То, что вследствие этого приказа явилось на место действия, было массивное, колоссальное нечто, невиданная, разбухшая человеческая особь внушающих трепет размеров, чьи налившиеся, отекшие, будто обложенные подушками члены бесформенно переходили друг в друга… безмерная, медленно вздымавшаяся над полом и тяжело пыхтевшая громадная гора, откормленная солодом, чудовищной дюжести сын народа! Где-то наверху, на лице виднелись свисающие бахромой, как у тюленя, усы; живот покрывал огромный, перепачканный клейстером кожаный фартук, а на баснословных руках были закатаны желтые рукава рубашки.

— Краутхубер, пожалуйста, откройте этому господину дверь, — сказал господин Блютенцвейг, — а если он все же не найдет ее, помогите выйти на улицу.

— А? — выдохнул человек, переведя маленькие слоновьи глаза с Иеронима на своего возмущенного работодателя… То был глухой звук с большим трудом подавляемой силы.

Затем, сотрясая все вокруг себя, он подошел к двери и открыл ее.

Иероним стал очень бледен. «Сожгите»… — хотел сказать он, но тут же почувствовал, что страшная превосходящая мощь, телесный гнет, любое сопротивление которому было немыслимо, развернул его и медленно и неотвратимо повлек к двери.

— Я слаб… — выдавил он. — Плоть моя не вынесет насилия… она не устоит, нет… Что это доказывает? Сожгите…

И умолк. Он находился за пределами художественного салона. Наконец гигантский раб господина Блютенцвейга, слегка замахнувшись, пихнул его, так что он, успев подставить руку, боком упал на каменную ступеньку. И за ним с дребезжанием закрылась стеклянная дверь.

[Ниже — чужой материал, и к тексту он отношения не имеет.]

(* ===== verification/WalRecord.v ===== *)
(** * Records of the write-ahead log: [WALRecord] of [src/common/wal.cpp]

    The binary format [CRC32(4) | op(1) | key_len(2) | key | val_len(2) | value], the
    bounds of the decoder, and the record as an instance of [RecordCodec]. *)

From S2P Require Import Prelude Crc32 Codec.

(** ** The code *)

(** [enum class OpType : uint8_t]. The decoder casts any byte into it. *)
Definition OpType : Type := byte.
Definition OP_SET : OpType := Byte.x01.
Definition OP_DEL : OpType := Byte.x02.

Record WALRecord := MkRecord {
  op : OpType;
  key : bytes;
  value : bytes
}.

#[export] Instance WALRecord_eq_decision : EqDecision WALRecord.
Proof. solve_decision. Defined.

(** [WALRecord{}] *)
Definition empty_record : WALRecord := MkRecord Byte.x00 [] [].

(** The bytes covered by the checksum. *)
Definition record_payload (op : OpType) (key_len : Z) (key : bytes)
    (val_len : Z) (value : bytes) : bytes :=
  [op] ++ le16 key_len ++ key ++ le16 val_len ++ value.

Definition WALRecord_Serialize (r : WALRecord) : bytes :=
  let key_len := u16 (zlen (key r)) in
  let val_len := u16 (zlen (value r)) in
  let data := record_payload (op r) key_len (key r) val_len (value r) in
  let result := AppendChecksum [] data in
  result ++ data.

(** [WALRecord::Deserialize(data + off, len, consumed)]: the record and [consumed]. *)
Definition WALRecord_Deserialize (data : bytes) (off len : Z) : res (WALRecord * Z) :=
  if len <? 9 then Ret (empty_record, 0) else
  let? stored_crc := ReadChecksum data off in
  let? op := at_ data (off + 4) in
  let? k0 := at_ data (off + 5) in
  let? k1 := at_ data (off + 6) in
  let key_len := get_le16 k0 k1 in
  let key_val_len_offset := 7 in
  let min_required := 4 + 1 + 2 + key_len + 2 in
  if len <? min_required then Ret (empty_record, 0) else
  let? key := sub data (off + key_val_len_offset) key_len in
  let val_len_offset := key_val_len_offset + key_len in
  let? v0 := at_ data (off + val_len_offset) in
  let? v1 := at_ data (off + val_len_offset + 1) in
  let val_len := get_le16 v0 v1 in
  let total_len := val_len_offset + 2 + val_len in
  if len <? total_len then Ret (empty_record, 0) else
  let? value := sub data (off + val_len_offset + 2) val_len in
  let data_for_crc := record_payload op key_len key val_len value in
  let calculated_crc := CRC32 data_for_crc in
  if stored_crc =? calculated_crc
  then Ret (MkRecord op key value, total_len)
  else Ret (empty_record, 0).

(** The records whose lengths fit the two-byte length fields. *)
Definition record_fits (r : WALRecord) : Prop := fits16 (key r) /\ fits16 (value r).

#[global] Arguments WALRecord_Serialize : simpl never.
#[global] Arguments WALRecord_Deserialize : simpl never.

(** ** Lemmas *)

Lemma Serialize_length r :
  zlen (WALRecord_Serialize r) = 9 + zlen (key r) + zlen (value r).
Proof. unfold WALRecord_Serialize, record_payload, AppendChecksum. zlen. Qed.

Lemma Deserialize_safe buf off len :
  0 <= off -> 0 <= len -> off + len <= zlen buf ->
  exists r n, WALRecord_Deserialize buf off len = Ret (r, n) /\ 0 <= n <= len.
Proof.
  intros Hoff Hlen Hbuf. unfold WALRecord_Deserialize.
  destruct (Z.ltb_spec len 9); [eexists _, _; split; [done|lia]|].
  destruct (ReadChecksum_ok buf off) as [c ->]; [lia..|]. simpl.
  destruct (at_ok buf (off + 4)) as [o ->]; [lia|]. simpl.
  destruct (at_ok buf (off + 5)) as [k0 ->]; [lia|]. simpl.
  destruct (at_ok buf (off + 6)) as [k1 ->]; [lia|]. cbn -[Z.add].
  pose proof (get_le16_range k0 k1). set (kl := get_le16 k0 k1) in *. clearbody kl.
  destruct (Z.ltb_spec len (4 + 1 + 2 + kl + 2)); [eexists _, _; split; [done|lia]|].
  rewrite sub_ok by lia. cbn -[Z.add].
  destruct (at_ok buf (off + (7 + kl))) as [v0 ->]; [lia|]. cbn -[Z.add].
  destruct (at_ok buf (off + (7 + kl) + 1)) as [v1 ->]; [lia|]. cbn -[Z.add].
  pose proof (get_le16_range v0 v1). set (vl := get_le16 v0 v1) in *. clearbody vl.
  destruct (Z.ltb_spec len (7 + kl + 2 + vl)); [eexists _, _; split; [done|lia]|].
  rewrite sub_ok by lia. cbn -[Z.add].
  destruct (_ =? _); eexists _, _; (split; [done|lia]).
Qed.

(** *** Decoding a frame, one lemma per stage at which the decoder can stop *)

Section frame.
Context (p : bytes) (c : Z) (o k0 k1 : byte).
Context (Hc : 0 <= c < 2 ^ 32).

Local Ltac read_at a b x :=
  rewrite (at_split _ a b x) by (try zlen; list_eq); cbn [res_bind].
Local Ltac read_header rest :=
  unfold WALRecord_Deserialize;
  match goal with |- context [?n <? 9] => destruct (Z.ltb_spec n 9); [try (lia || done)|] end;
  rewrite ReadChecksum_le32 by done; cbn [res_bind];
  read_at (p ++ le32 c) (k0 :: k1 :: rest) o;
  read_at (p ++ le32 c ++ [o]) (k1 :: rest) k0;
  read_at (p ++ le32 c ++ [o; k0]) rest k1.

Lemma Deserialize_short_key rest len :
  len < 9 + get_le16 k0 k1 ->
  WALRecord_Deserialize (p ++ le32 c ++ o :: k0 :: k1 :: rest) (zlen p) len
    = Ret (empty_record, 0).
Proof.
  intros Hlen. read_header rest.
  destruct (Z.ltb_spec len (4 + 1 + 2 + get_le16 k0 k1 + 2)); [done|lia].
Qed.

Context (k : bytes) (v0 v1 : byte) (Hk : get_le16 k0 k1 = zlen k).

Local Ltac read_key rest :=
  read_header (k ++ v0 :: v1 :: rest); rewrite Hk;
  match goal with |- context [?n <? 4 + 1 + 2 + zlen k + 2] =>
    destruct (Z.ltb_spec n (4 + 1 + 2 + zlen k + 2)); [try (lia || done)|] end;
  rewrite (sub_split _ (p ++ le32 c ++ [o; k0; k1]) k (v0 :: v1 :: rest))
    by (try zlen; list_eq); cbn [res_bind];
  read_at (p ++ le32 c ++ [o; k0; k1] ++ k) (v1 :: rest) v0;
  read_at (p ++ le32 c ++ [o; k0; k1] ++ k ++ [v0]) rest v1.

Lemma Deserialize_short_value rest len :
  len < 9 + zlen k + get_le16 v0 v1 ->
  WALRecord_Deserialize (p ++ le32 c ++ o :: k0 :: k1 :: k ++ v0 :: v1 :: rest) (zlen p) len
    = Ret (empty_record, 0).
Proof.
  intros Hlen. pose proof (zlen_nonneg k). read_key rest.
  destruct (Z.ltb_spec len (7 + zlen k + 2 + get_le16 v0 v1)); [done|lia].
Qed.

Lemma Deserialize_frame v q len :
  get_le16 v0 v1 = zlen v -> 9 + zlen k + zlen v <= len ->
  WALRecord_Deserialize (p ++ le32 c ++ o :: k0 :: k1 :: k ++ v0 :: v1 :: v ++ q) (zlen p) len =
    if c =? CRC32 (record_payload o (zlen k) k (zlen v) v)
    then Ret (MkRecord o k v, 9 + zlen k + zlen v)
    else Ret (empty_record, 0).
Proof.
  intros Hv Hlen. pose proof (zlen_nonneg k). pose proof (zlen_nonneg v).
  read_key (v ++ q). rewrite Hv.
  destruct (Z.ltb_spec len (7 + zlen k + 2 + zlen v)); [lia|].
  rewrite (sub_split _ (p ++ le32 c ++ [o; k0; k1] ++ k ++ [v0; v1]) v q)
    by (try zlen; list_eq). cbn [res_bind].
  by replace (7 + zlen k + 2 + zlen v) with (9 + zlen k + zlen v) by lia.
Qed.
End frame.

(** The encoder produces such a frame. *)
Lemma Serialize_frame r : record_fits r ->
  exists c k0 k1 v0 v1, 0 <= c < 2 ^ 32 /\
    get_le16 k0 k1 = zlen (key r) /\ get_le16 v0 v1 = zlen (value r) /\
    c = CRC32 (record_payload (op r) (zlen (key r)) (key r) (zlen (value r)) (value r)) /\
    WALRecord_Serialize r =
      le32 c ++ op r :: k0 :: k1 :: key r ++ v0 :: v1 :: value r.
Proof.
  intros [Hk Hv]. unfold fits16 in *.
  pose proof (zlen_nonneg (key r)). pose proof (zlen_nonneg (value r)).
  eexists _, _, _, _, _. split; [apply CRC32_range|].
  split; [by apply get_le16_le16|]. split; [by apply get_le16_le16|]. split; [done|].
  unfold WALRecord_Serialize, AppendChecksum, u16. rewrite !Z.mod_small by lia. done.
Qed.

Lemma Deserialize_Serialize p r q len :
  record_fits r -> zlen (WALRecord_Serialize r) <= len ->
  WALRecord_Deserialize (p ++ WALRecord_Serialize r ++ q) (zlen p) len =
    Ret (r, zlen (WALRecord_Serialize r)).
Proof.
  intros Hr Hlen. rewrite Serialize_length in *.
  destruct (Serialize_frame r Hr) as (c & k0 & k1 & v0 & v1 & Hc & Hk & Hv & Ec & ->).
  rewrite <-app_assoc. cbn [app]. rewrite <-app_assoc. cbn [app].
  rewrite Deserialize_frame by done. rewrite Ec, Z.eqb_refl. by destruct r.
Qed.

Lemma Deserialize_torn p r n q :
  record_fits r -> 0 <= n < zlen (WALRecord_Serialize r) ->
  WALRecord_Deserialize (p ++ ztake n (WALRecord_Serialize r) ++ q) (zlen p) n =
    Ret (empty_record, 0).
Proof.
  intros Hr Hn. rewrite Serialize_length in Hn.
  destruct (Serialize_frame r Hr) as (c & k0 & k1 & v0 & v1 & Hc & Hk & Hv & _ & ->).
  destruct (Z.ltb_spec n 9) as [H9|H9].
  { unfold WALRecord_Deserialize. by destruct (Z.ltb_spec n 9); [|lia]. }
  destruct (decide (n < 9 + zlen (key r))) as [Hsk|Hsk].
  - set (rest := key r ++ _).
    assert (ztake n (le32 c ++ op r :: k0 :: k1 :: rest)
            = le32 c ++ op r :: k0 :: k1 :: ztake (n - 7) rest) as ->.
    { unfold ztake. replace (Z.to_nat n) with (S (S (S (S (S (S (S (Z.to_nat (n - 7)))))))))%nat by lia.
      done. }
    rewrite <-app_assoc. cbn [app]. apply Deserialize_short_key; [done|lia].
  - assert (ztake n (le32 c ++ op r :: k0 :: k1 :: key r ++ v0 :: v1 :: value r)
            = le32 c ++ op r :: k0 :: k1 :: key r ++ v0 :: v1 ::
                ztake (n - 9 - zlen (key r)) (value r)) as ->.
    { unfold ztake, zlen in *.
      replace (Z.to_nat n) with
        (S (S (S (S (S (S (S (length (key r) + S (S (Z.to_nat (n - 9 - Z.of_nat (length (key r)))))))))))))%nat by lia.
      cbn -[Z.sub]. do 7 f_equal. rewrite take_app_add. done. }
    rewrite <-app_assoc. cbn [app]. rewrite <-app_assoc. cbn [app].
    apply Deserialize_short_value; [done..|lia].
Qed.

(** Only what the encoder writes is recognised. *)
Lemma Deserialize_sound buf off len r n :
  WALRecord_Deserialize buf off len = Ret (r, n) -> n <> 0 ->
  record_fits r /\ n = zlen (WALRecord_Serialize r) /\ 0 <= off /\
  zdrop off buf = WALRecord_Serialize r ++ zdrop (off + n) buf.
Proof.
  unfold WALRecord_Deserialize. intros H Hn. read_inv H.
  destruct (Z.eqb_spec x (CRC32 (record_payload x0 (get_le16 x1 x2) x3 (get_le16 x4 x5) x6)))
    as [Ecrc|]; [|congruence].
  injection H as <- <-.
  apply ReadChecksum_zdrop in Hx as [Hoff E0]. apply at_zdrop in Hx0 as [_ E1].
  apply at_zdrop in Hx1 as [_ E2], Hx2 as [_ E3], Hx4 as [_ E5], Hx5 as [_ E6].
  apply sub_zdrop in Hx3 as (_ & Lk & E4), Hx6 as (_ & Lv & E7).
  pose proof (get_le16_range x1 x2). pose proof (get_le16_range x4 x5).
  split; [by split; unfold fits16; simpl; lia|]. rewrite Serialize_length. cbn [op key value].
  split; [lia|]. split; [done|].
  unfold WALRecord_Serialize, AppendChecksum, u16. cbn [op key value]. rewrite !Z.mod_small by lia.
  rewrite Lk, Lv, <-Ecrc. unfold record_payload. rewrite !le16_get.
  rewrite E0, E1. replace (off + 4 + 1) with (off + 5) by lia. rewrite E2.
  replace (off + 5 + 1) with (off + 6) by lia. rewrite E3.
  replace (off + 6 + 1) with (off + 7) by lia. rewrite E4.
  replace (off + 7 + get_le16 x1 x2) with (off + (7 + get_le16 x1 x2)) by lia. rewrite E5, E6.
  replace (off + (7 + get_le16 x1 x2) + 1 + 1) with (off + (7 + get_le16 x1 x2) + 2) by lia.
  rewrite E7.
  replace (off + (7 + get_le16 x1 x2 + 2 + get_le16 x4 x5))
    with (off + (7 + get_le16 x1 x2) + 2 + get_le16 x4 x5) by lia. list_eq.
Qed.

#[export] Program Instance WALRecord_codec : RecordCodec WALRecord := {|
  encode := WALRecord_Serialize;
  decode := WALRecord_Deserialize;
  encodable := record_fits;
|}.
Next Obligation. intros r. rewrite Serialize_length. zlen. Qed.
Next Obligation. exact Deserialize_safe. Qed.
Next Obligation. intros. by apply Deserialize_Serialize. Qed.
Next Obligation. intros. eexists. by apply Deserialize_torn. Qed.
Next Obligation. intros. by eapply Deserialize_sound. Qed.

Lemma torn_record_dead r k :
  record_fits r -> 0 <= k < zlen (WALRecord_Serialize r) ->
  dead_tail (R := WALRecord) (ztake k (WALRecord_Serialize r)).
Proof. exact (dead_tail_torn r k). Qed.

Lemma log_cut (rs : list WALRecord) n :
  Forall record_fits rs -> 0 <= n ->
  exists k t, ztake n (encode_all rs) = encode_all (take k rs) ++ t /\
    dead_tail (R := WALRecord) t /\ zlen (encode_all (take k rs)) <= n /\
    (n < zlen (encode_all rs) -> n < zlen (encode_all (take (S k) rs))).
Proof. exact (encode_all_cut rs n). Qed.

Он встал. Тяжело дыша, встал прямо, стиснув в один кулак капюшон над грудью, а другой опустив под плащом. Во впадинах щек залегла сероватая бледность; ноздри крупного крючковатого носа, содрогаясь, расширялись и сжимались; уродливые губы исказились, приняв выражение отчаянной ненависти, а глаза, окантованные жаром, безумно, восторженно блуждали по красивой площади.

Он не видел устремленных на него любопытных и посмеивающихся взглядов. На мозаичном пространстве перед большой Аркадой он видел, как изящные побрякушки мира, маскарадные костюмы празднеств, организуемых художниками, украшения, вазы, декоративные и стильные предметы, обнаженные статуи и женские бюсты, живописное возрожденное язычество, портреты знаменитых красавиц, писанные рукой мастеров, роскошно изданные образцы любовной лирики и надписи, пропагандирующие искусство, наваленные пирамидами, под ликование порабощенного его страшными словами народа охватывает потрескивающий огонь… Видел, как на желтоватом фоне надвигающейся с Театинерштрассе стены облаков, где негромко гремел гром, в серном свете над радостным городом простерся широкий пламенный меч…

— Gladius Dei super terram… — прошептали толстые губы, и, распрямившись в плаще с капюшоном, судорожно потрясая свисающим спрятанным кулаком, он пробормотал дрожащим голосом: — Cito et velociter![25]

Тристан

Перевод С. Апта


Вот он, санаторий «Эйнфрид»! Прямые очертания его продолговатого главного корпуса и боковой пристройки белеют посреди обширного сада, украшенного затейливыми гротами, аллейками и беседками, а за шиферными его крышами плавно, сплошным массивом, поднимаются к небу хвойно-зеленые горы.

По-прежнему возглавляет это учреждение доктор Леандер. У него черная раздвоенная борода, курчавая и жесткая, как конский волос, идущий на обивку мебели, очки с толстыми сверкающими стеклами и вид человека, которого наука закалила, сделала холодным и наделила снисходительным пессимизмом; своей резкостью и замкнутостью он покоряет больных — людей слишком слабых, чтобы самим устанавливать себе законы и их придерживаться, и отдающих ему свое состояние за право находиться под защитой его суровости.